YOUR TASK: Wherever the word "Require" appears in a line of the records, copy that line.
(DATA LISTING Opens)
(* ===== verification/Prelude.v ===== *)
(** * NudgeOn platform: verification library (root file)

    NudgeOn is a self-hosted customer engagement platform: an HTTP API
    ([src/apps/api], NestJS on PostgreSQL, ClickHouse and Redis), a console
    ([src/apps/console]), a Go worker ([src/apps/worker]) and shared packages
    ([src/packages]).  This library models the TypeScript of the API and of the
    shared packages, what decides in the console's journey editor, message
    editor, template import and connector form, and the first-run setup of the
    database ([deploy/setup-status]), and proves what the parts promise.  Each
    source function is a definition of the same name (where Rocq allows it); the
    comment of each file names its sources.

    ** How the code is written down

    - A handler is a computation of the state monad [M S] below: it reads and
      changes a store and ends with a value or an exception ([outcome], [exn]);
      an exception keeps the changes made before it, and [transaction] is
      BEGIN ... COMMIT with ROLLBACK on an exception.  The store of a part is
      a record of tables; a table is the list of its rows, a unique index is
      a check on insertion, [select1]/[update_where]/[delete_where] are the
      statements.
    - A request runs to completion on the store, except where the code itself
      says what others may do meanwhile: [EventReceipts] (transactions that
      wait for locks), [Workbench.start] (the commits of other sessions),
      [AlimtalkProps.two_defaults] (two requests in parallel),
      [DatabaseSetup] (one file operation at a time), [ValidationPool] and
      [DraftSession] (what comes back when), [DrainApp] (timed events).
      "Whatever happens in between" is a quantification over request histories.
    - What the platform gives a request (clocks, random values, its address,
      the feature switches) is a record [Env] of each part.
    - JavaScript values, numbers and strings are those of [JsVal]; a request
      body is a [jsval], and a Zod schema is a parser of it ([Json],
      [Schema]).  Integers are [Z]; where the code checks a range
      (safe integers, 32-bit settings, bytes, offsets in an archive) the
      definitions check it too.
    - Third-party code is a parameter with its documented laws: the formats of
      Zod ([Zod], [ZodUrl]), ciphers and hashes ([Crypto]/[CryptoLaws],
      [Hmac256], [PreviewKey], [DigestLaw]), case mapping and time zones
      ([Host]), collation, the query results of ClickHouse and its functions on
      sketches, dates and JSON ([Reports]), the inflaters, HTML and CSS parsers
      ([Web], [Zip]/[ZipLaws], [Html]/[HtmlLaws]), the URL parser
      ([UrlParser]/[UrlLaws]).  Every theorem with such a parameter is
      applied to a concrete instance by its witness.

    ** Parts

    Shared: [Prelude] (monad, tables, list lemmas, tactics, the hint database
    [nudgeon]), [JsVal], [JsNumber], [Json], [JsonParse], [Schema], [Crypto].

    Segments and journeys: [SegmentDsl] (packages/segment-dsl: the compiler
    from the segment DSL to ClickHouse SQL), [Graph] (Kahn's loop and the
    reachability walk, both with fuel), [BranchCondition], [JourneyModel]
    (packages/journey-model: the validator that gates saving and publishing),
    [JourneyProps]; [JourneyContract], [ContractProps] (journeys/journey-contract.ts);
    [JourneyDb], [JourneyApi], [SegmentsApi] (the controllers) with
    [JourneyMachine] (the abstract machine they refine), [JourneyApiProps] and
    [JourneyRun] (a run); the console's graph editor in [JourneyGraph],
    [GraphSound], [GraphEdits], [GraphRun], [GraphTiming], [GraphRead];
    its draft session in [DraftSession], its message forms, starter journeys and
    checks in [MessageEditor].

    In-app messages: [InAppDb], [InAppCampaigns], [InAppDelivery], [InAppInv],
    [InAppProps] (campaigns and deliveries), [Workbench], [WorkbenchProps]
    (revisions, devices, test runs), [BundleFiles], [Bundle], [BundleProps]
    (validation of uploaded bundles) in the worker threads of [ValidationPool],
    [Preview] (the signed links of the content server), [InAppHttp] (the controllers), with [InAppScope]
    (what an operation leaves alone) and [InAppHttpProps].

    Accounts: [Authz], [AuthDb], [AuthServices], [Team], [Bootstrap], with
    [AuthInv], [AuthProps], [AuthFactor], [AuthLife], [AuthEnrol] and the run
    [AuthRun].

    Channels: [ChannelDb], [Credentials], [ResendWebhook], [Alimtalk],
    [EmailTemplates], [TestPush], [DataApi], with [WebhookProps] and
    [AlimtalkProps]; the console's form for a connector in [ConnectorForm], its
    import of e-mail templates in [TemplateZip].

    Read views: [Reports] (analytics, message log, users, audit log), [ReportsProps].

    The edge of the process: [DatabaseSetup] (the page before the first start),
    [Config], [Readiness] (the probes), [RateLimit], [Shutdown] (admission of
    requests), [DrainApp] (from the signal to the exit), [IngestSchemas], [EventReceipts], [ReceiptsInv],
    [ReceiptsProps], [ReceiptsMerge], [Ingestion], [IngestProps].

    ** How the parts call each other

    The session guard and the permission guard of [AuthServices] and [Authz]
    stand before the console's handlers; the API key guard and the rate limit
    before those of ingestion ([Ingestion] composes admission gate, key, limit
    and handler).  [Credentials] and the second factor seal with
    [Crypto.encryptEnvelope], and [ResendWebhook] opens what [Credentials]
    stored.  [JourneyApi] parses with [JourneyContract], validates with
    [JourneyModel] and compiles audiences with [SegmentDsl] through
    [SegmentsApi]; the editor's results are judged by the same validator.
    [Workbench] stores what [Bundle] accepts, [InAppCampaigns] publishes those
    revisions and [InAppDelivery] hands them out; [Preview] shows them.
    [InAppHttp] puts guards, scope check and audit record around these
    services, for the console and for apps.  [ConnectorForm] builds the body
    that [Credentials] parses, [MessageEditor] fills the messages of the drafts
    that [JourneyApi] keeps.  [Reports] reads what the worker wrote, behind
    the same guards.  [Readiness] looks at the admission state of [Shutdown] and
    opens a probe with [Crypto]; [DrainApp] drives that state to its end.

    ** What the theorems show

    - Tenant isolation and authority: compiled queries stay in the tenant and
      never contain a value's text; requests reach a handler only with a
      session, role or key that allows it; a session is opened only for a
      completed login, a joined or founded workspace or a claimed
      installation; only owners make owners and touch their roles, status and
      passwords, and one is always left; the webhook publishes for signed
      requests alone; a request on in-app messages leaves every row of other
      apps as it was.
    - Accepted data: what the journey validator and contract accept, as a
      grammar; accepted graphs run to an end with one way on from every port;
      the editor's edits keep graphs acceptable; accepted bundles are free of
      what the code refuses and within their limits.
    - State machines: deliveries, test runs, journeys and versions, sessions
      and keys, the installation, sender defaults: the transitions, the
      invariants of every reachable store, what is final.
    - Once and only once: track events whose customer is not deleted meanwhile,
      entry jobs of blasts, second factors, test pushes under an idempotency
      key.
    - Bounds: admissions of a rate-limited client, guesses of a second factor,
      display caps of campaigns, durations of routes, archives.
    - The process: readiness reports for every probe what it found, or that it
      did not come back in time; a shutdown ends in time and exits with 0
      exactly when nothing was left over; at most two bundles are validated at
      once, the first password published stays.
    - Read views: each is computed from the rows of one app, two of them also
      from rows that refer to its users; delivery and journey reports count
      accepted messages and visits once.
    - Templates: an imported e-mail template has none of what the import
      refuses, as far as the import looks; the limits on its files are on the
      sizes the archive declares.
    - Round trips: [JSON.parse] after [JSON.stringify], base64, base32,
      envelopes, credentials, preview links; what the connector form submits
      is what the vendor's worker reads.
    - Refinement: journeys and their versions, track receipts, and the
      editor's draft session, which does what a loop over the operations does.

    Three theorems state defects: a rotation can undo a concurrent
    revocation ([AuthLife.rotation_undoes_revocation]), the reference check
    of an attribute's deletion sees nothing ([DataApi.reference_check_is_vacuous]),
    a bundle's policy can be put into a comment ([BundleProps.policy_can_be_hidden]).
    Lemmas show smaller ones: [ReportsProps.open_rate_above_one],
    [ReportsProps.stale_is_not_skipped], [ReportsProps.attached_is_shown], [MessageEditor.inherited_name_stops],
    [TemplateZip.import_survives], [TemplateZip.leftovers_stay],
    [TemplateZip.parent_is_blocked].

    ** Fuel

    A loop that is not structural takes fuel, and a theorem says how much is
    enough: Kahn's queue and the reachability walk (the number of nodes and
    edges, [Graph]), the loop over merged customers ([ReceiptsMerge]: at
    most one step per customer that ever exists), [JSON_parse] (the length of
    the text, [JSON_parse_stringify]).  [EmailTemplates.render] and
    [ResendWebhook.split_spaces] take the length of the text, of which every
    step consumes a character.  The retry of a track call is the
    code's own bound of three attempts.

    ** Not modelled

    The Go worker (sending, projections, journey execution) and the native SDKs
    are not TypeScript; the console's React pages, of which the pure modules
    above are taken out, and the sites render markup; module wiring, the OpenAPI tables, metrics, the progress
    page of the installer and the deployment scripts hold no decisions of the
    program.
    Inside a modelled part, listings that only select columns may be left
    out; the part's note says so. *)

From Stdlib Require Export ZArith Lia List Bool.
From stdpp Require Export base tactics option list gmap strings relations.
From Stdlib Require Import QArith.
(DATA LISTING Closes)
SOLUTION FOR THIS TASK:
From Stdlib Require Export ZArith Lia List Bool.
From stdpp Require Export base tactics option list gmap strings relations.
From Stdlib Require Import QArith.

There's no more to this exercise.